I use Mushers Secret on Henry in the winter to protect against salt. It is a waxy cream that I rub into his paw pads and it protects very effectively and also moisturizes. You can get it online. They say that it is the stuff sled dogs use for protection. Maybe try it once your poor baby heals a bit. So sorry you had such a bad experience!


----------



## Tia (Nov 28, 2012)

I have just noticed Doug licking his paws heaps this evening and it seems his paws are slightly pink at the base of the pads. I'm so worried about him. Ill be taking him straight to the vet tomorrow. Nothing is open late tonight being a Monday and a public holiday.

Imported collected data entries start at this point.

Lemma parse_members_emit (m : list (string * json)) :
  Forall (fun kv => reads_back (snd kv)) m ->
  forall key x fuel k,
    reads_back x -> (weight_members ((key, x) :: m) < fuel)%nat ->
    parse_members fuel
      (quote key (String ":" (emit x (emit_members_tail m k))))
    = Some (map (fun kv => (fst kv, json_normal (snd kv))) ((key, x) :: m),
            k).
Proof.
  induction 1 as [|[key' y] m Hy Hm IH]; intros key x fuel k Hx Hf;
    (destruct fuel as [|fuel]; [inversion Hf|]);
    unfold quote; rewrite parse_members_S;
    change (N_of_ascii quotation_mark =? 34)%N with true; cbv iota;
    rewrite parse_chars_escape;
    change (N_of_ascii ":" =? 58)%N with true; cbv iota;
    simpl in Hf.
  - rewrite Hx; [reflexivity | lia | reflexivity].
  - rewrite Hx; [|fold (weight_members m) in Hf; lia | reflexivity].
    simpl emit_members_tail. cbv iota beta.
    change (N_of_ascii "," =? 44)%N with true. cbv iota.
    simpl in Hy.
    rewrite (IH key' y fuel k Hy); [reflexivity|].
    simpl. fold (weight_members m) in *. lia.
Qed.

Lemma parse_number_emit (z : Z) (fuel : nat) (k : string) :
  starts_digit k = false ->
  parse_value (S fuel) (number_text z ++ k) = Some (JNum z, k).
Proof.
  intros Hk. destruct (number_text_head z) as (c & r & E & Hc).
  pose proof (span_number_text z k Hk) as Hs.
  rewrite E in *. change (String c r ++ k) with (String c (r ++ k)) in *.
  rewrite parse_value_S. cbv zeta.
  destruct (number_start_dispatch c Hc) as (-> & -> & -> & -> & -> & -> & _).
  unfold parse_number. rewrite Hs, <- E, read_number_text. reflexivity.
Qed.

Lemma parse_value_emit (v : json) : reads_back v.
Proof.
  induction v as [|b|z|s|l IH|m IH| |b] using json_ind;
    intros fuel k Hf Hk; (destruct fuel as [|fuel]; [inversion Hf|]).
  - reflexivity.
  - destruct b; reflexivity.
  - now apply parse_number_emit.
  - simpl emit. unfold quote. rewrite parse_value_S. simpl.
    rewrite parse_chars_escape. reflexivity.
  - destruct l as [|x l]; [reflexivity|].
    rewrite emit_arr_cons, parse_value_S.
    change (N_of_ascii "[") with 91%N. cbv zeta. simpl N.eqb. cbv iota.
    destruct (emit_head x (emit_tail l k)) as (c & r & E & Hc).
    rewrite E, Hc, <- E.
    inversion IH as [|? ? Hx Hl]; subst.
    rewrite (parse_elems_emit l Hl x fuel k Hx); [reflexivity|].
    simpl in Hf. unfold weight_elems. simpl. lia.
  - destruct m as [|[key x] m]; [reflexivity|].
    rewrite emit_obj_cons, parse_value_S.
    change (N_of_ascii "{") with 123%N. cbv zeta. simpl N.eqb. cbv iota.
    inversion IH as [|? ? Hx Hm]; subst. simpl in Hx.
    rewrite (parse_members_emit m Hm key x fuel k Hx).
    + unfold quote. change (N_of_ascii quotation_mark =? 125)%N with false.
      reflexivity.
    + simpl in Hf. unfold weight_members. simpl. lia.
  - exact (parse_number_emit 0 fuel k Hk).
  - reflexivity.
Qed.

Lemma length_append (s k : string) :
  String.length (s ++ k) = (String.length s + String.length k)%nat.
Proof. induction s; simpl; auto. Qed.

Lemma length_escape_char c k :
  (String.length k < String.length (escape_char c k))%nat.
Proof.
  destruct c as [[] [] [] [] [] [] [] []]; simpl; lia.
Qed.

Lemma length_escape s k :
  (String.length k <= String.length (escape s k))%nat.
Proof.
  induction s as [|c s IH]; simpl; [lia|].
  pose proof (length_escape_char c (escape s k)). lia.
Qed.

Lemma weight_le_length (v : json) :
  forall k, (weight v + String.length k <= String.length (emit v k))%nat.
Proof.
  induction v as [|b|z|s|l IH|m IH| |b] using json_ind; intros k;
    [| | | | | |simpl; lia|simpl; lia].
  - simpl. lia.
  - destruct b; simpl; lia.
  - destruct (number_text_head z) as (c & r & E & _).
    simpl emit. rewrite E, length_append. simpl. lia.
  - simpl. pose proof (length_escape s (String quotation_mark k)).
    simpl in *. lia.
  - destruct l as [|x l]; [simpl; lia|].
    rewrite emit_arr_cons.
    assert (T : forall x, (forall k, weight x + String.length k
                                 <= String.length (emit x k))%nat ->
                (weight_elems (x :: l) + String.length k
                 <= String.length (emit x (emit_tail l k)))%nat).
    { inversion IH as [|? ? _ Hl]; subst. clear IH.
      induction Hl as [|y l Hy Hl IHl]; intros x' Hx'.
      - specialize (Hx' (emit_tail [] k)). simpl in *. lia.
      - specialize (Hx' (emit_tail (y :: l) k)).
        specialize (IHl y Hy). simpl in *.
        unfold weight_elems in *. simpl in *. lia. }
    inversion IH as [|? ? Hx _]; subst.
    specialize (T x Hx). unfold weight_elems in T. simpl in *. lia.
  - destruct m as [|[key x] m]; [simpl; lia|].
    rewrite emit_obj_cons.
    assert (T : forall key x,
                (forall k, weight x + String.length k
                           <= String.length (emit x k))%nat ->
                (weight_members ((key, x) :: m) + String.length k
                 <= String.length
                      (quote key
                         (String ":" (emit x (emit_members_tail m k)))))%nat).
    { inversion IH as [|? ? _ Hm]; subst. clear IH.
      induction Hm as [|[key' y] m Hy Hm IHm]; intros key0 x' Hx'; unfold quote.
      - specialize (Hx' (emit_members_tail [] k)).
        pose proof (length_escape key0
          (String quotation_mark
             (String ":" (emit x' (emit_members_tail [] k))))).
        simpl in *. lia.
      - specialize (Hx' (emit_members_tail ((key', y) :: m) k)).
        specialize (IHm key' y Hy).
        pose proof (length_escape key0
          (String quotation_mark
             (String ":"
                (emit x' (emit_members_tail ((key', y) :: m) k))))).
        unfold weight_members in *. simpl in *. lia. }
    inversion IH as [|? ? Hx _]; subst.
    specialize (T key x Hx). unfold weight_members in T. simpl in *. lia.
Qed.

Theorem JSON_parse_stringify (v : json) :
  JSON_parse (JSON_stringify v) = Some (json_normal v).
Proof.
  unfold JSON_parse, JSON_stringify.
  rewrite parse_value_emit; [reflexivity| |reflexivity].
  pose proof (weight_le_length v EmptyString). simpl in *. lia.
Qed.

He doesn't seem to be in any pain but I don't want to take any chances. I can't think of what it could be. He has been inside all day because of the rain and had a bath today. Only using our normal shampoo so I doubt that's it. I had seen a show about this a few months ago and they recommended a powder to keep the area dry as sometimes the problem starts as one thing but the licking becomes habit and cause bacteria from the moisture. I found the link to the show to see the clip but thy had taken it off the website. Spewing. I've looked through this thread for some ideas but don't really have anything around other than a spray coconut oil but I'm worried that would make him lock more.

Sent from Petguide.com Free App


----------



## DapperTuxedo (Apr 15, 2013)

Thanks, everyone! Tux's paws healed overnight, and I was so very thankful. I'm still not sure if it was a chemical burn, or over-exertion on his pads, or what. We've been *very* careful on walks since, and it has served us well.


----------